» **Supplied entries**:

(* ===== verification/TxChecks.v ===== *)
(** * Checks of single transactions

    The consensus and policy checks of [accept_to_mempool.cpp] that look at one transaction:
    [CheckTransaction], [ContextualCheckTransaction], finality and expiry, and the policy of
    standard transactions.

    Parameters: the verdicts of the proof library on shielded descriptions
    ([SaplingVerifier]) and the validation of tickets. *)

From Stdlib Require Import String.
From stdpp Require Import gmap.
From S2P Require Import Prelude Script Interpreter Serialize Compressor Standard Coins CoinsView Amount Upgrades Transaction SigHash.
Open Scope Z_scope.

(** ** Verdicts *)

(** The codes of [consensus/validation.h]. *)
Definition REJECT_INVALID : Z := 0x10.
Definition REJECT_OBSOLETE : Z := 0x11.
Definition REJECT_MISSING_INPUTS : Z := 0x44.
Definition REJECT_SIGNATURE_ERROR : Z := 0x45.

Inductive TxOrigin : Set :=
| ORIGIN_UNKNOWN | MINED_BLOCK | GENERATED | MSG_BLOCK | MSG_TX | MSG_HEADERS | LOADED_BLOCK | NEW_TX.
#[export] Instance TxOrigin_eq_dec : EqDecision TxOrigin.
Proof. solve_decision. Defined.

(** A check ends with [state.DoS] (level, code, reason, possible corruption), with an
    exception, or with an access outside a vector. *)
Inductive check_fail : Type :=
| Reject (nDoS code : Z) (reason : string) (corruption : bool)
| Exception
| BadAccess.
(* ===== verification/BlockChecks.v ===== *)
(** * Checks of blocks

    [CheckBlockHeader], [CheckBlock], [CheckBlockSignature], [ContextualCheckBlockHeader] of
    [main.cpp] and [ContextualCheckBlock] of [accept_to_mempool.cpp], over the block tree of
    [Chain] and the checks of transactions.

    Parameters ([BlockEnv]): the Equihash verifier, the ticket database, Pastel ID signatures
    and mining eligibility.  When a miner is not eligible the eligibility manager also notes
    the block; that note is not part of the verdict. *)

From Stdlib Require Import String.
From stdpp Require Import gmap.
From S2P Require Import Prelude ScriptNum Script Interpreter Serialize Compressor Coins CoinsView Amount ArithUint256 Chain Pow Upgrades Transaction Merkle Undo ChainState ChainStateProps SigHash Block TxChecks.
Open Scope Z_scope.

Class BlockEnv := {
  CheckEquihashSolution : CBlockHeader -> bool;
  FindTicket : bytes -> option bool;                        (* mnid: [Some personal] when registered *)
  PastelID_Verify : bytes -> bytes -> bytes -> option bool; (* text, signature, id; [None] when it throws *)
  IsMnEligibleForBlockReward : option ptr -> bytes -> Z -> bool;
  ValidateIfTicketTransaction : Z -> CTransaction -> option ptr -> TICKET_VALIDATION_STATE
}.

(** The chain parameters and what the checks read of the state of the node. *)
Record chain_params := {
  cp_pow : PowParams;
  cp_upgrades : upgrade_table;
  cp_genesis : bytes;
  cp_checkpoints : list (Z * bytes)            (* mapCheckpoints, by height *)
}.
Record node_state := {
  ns_heap : gmap positive CBlockIndex;
  mapBlockIndex : gmap bytes ptr;
  ns_merkle_root : ptr -> bytes;               (* pindex->hashMerkleRoot *)
  ns_tip : option ptr;                         (* chainActive.Tip() *)
  ns_adjusted_time : Z;
  ns_time : Z;
  ns_IBD : bool;
  ns_sn_check : bool;                          (* SnEligibilityCheckAllowed() *)
  fCheckpointsEnabled : bool
}.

» **Work order**:
Please, from the material above, copy only the lines from the line with "Definition REJECT_SIGNATURE_ERROR : Z" up to and including the line with "FindTicket : bytes", exactly as written.

» **Your solution**:
Definition REJECT_SIGNATURE_ERROR : Z := 0x45.

Inductive TxOrigin : Set :=
| ORIGIN_UNKNOWN | MINED_BLOCK | GENERATED | MSG_BLOCK | MSG_TX | MSG_HEADERS | LOADED_BLOCK | NEW_TX.
#[export] Instance TxOrigin_eq_dec : EqDecision TxOrigin.
Proof. solve_decision. Defined.

(** A check ends with [state.DoS] (level, code, reason, possible corruption), with an
    exception, or with an access outside a vector. *)
Inductive check_fail : Type :=
| Reject (nDoS code : Z) (reason : string) (corruption : bool)
| Exception
| BadAccess.
(* ===== verification/BlockChecks.v ===== *)
(** * Checks of blocks

    [CheckBlockHeader], [CheckBlock], [CheckBlockSignature], [ContextualCheckBlockHeader] of
    [main.cpp] and [ContextualCheckBlock] of [accept_to_mempool.cpp], over the block tree of
    [Chain] and the checks of transactions.

    Parameters ([BlockEnv]): the Equihash verifier, the ticket database, Pastel ID signatures
    and mining eligibility.  When a miner is not eligible the eligibility manager also notes
    the block; that note is not part of the verdict. *)

From Stdlib Require Import String.
From stdpp Require Import gmap.
From S2P Require Import Prelude ScriptNum Script Interpreter Serialize Compressor Coins CoinsView Amount ArithUint256 Chain Pow Upgrades Transaction Merkle Undo ChainState ChainStateProps SigHash Block TxChecks.
Open Scope Z_scope.

Class BlockEnv := {
  CheckEquihashSolution : CBlockHeader -> bool;
  FindTicket : bytes -> option bool;                        (* mnid: [Some personal] when registered *)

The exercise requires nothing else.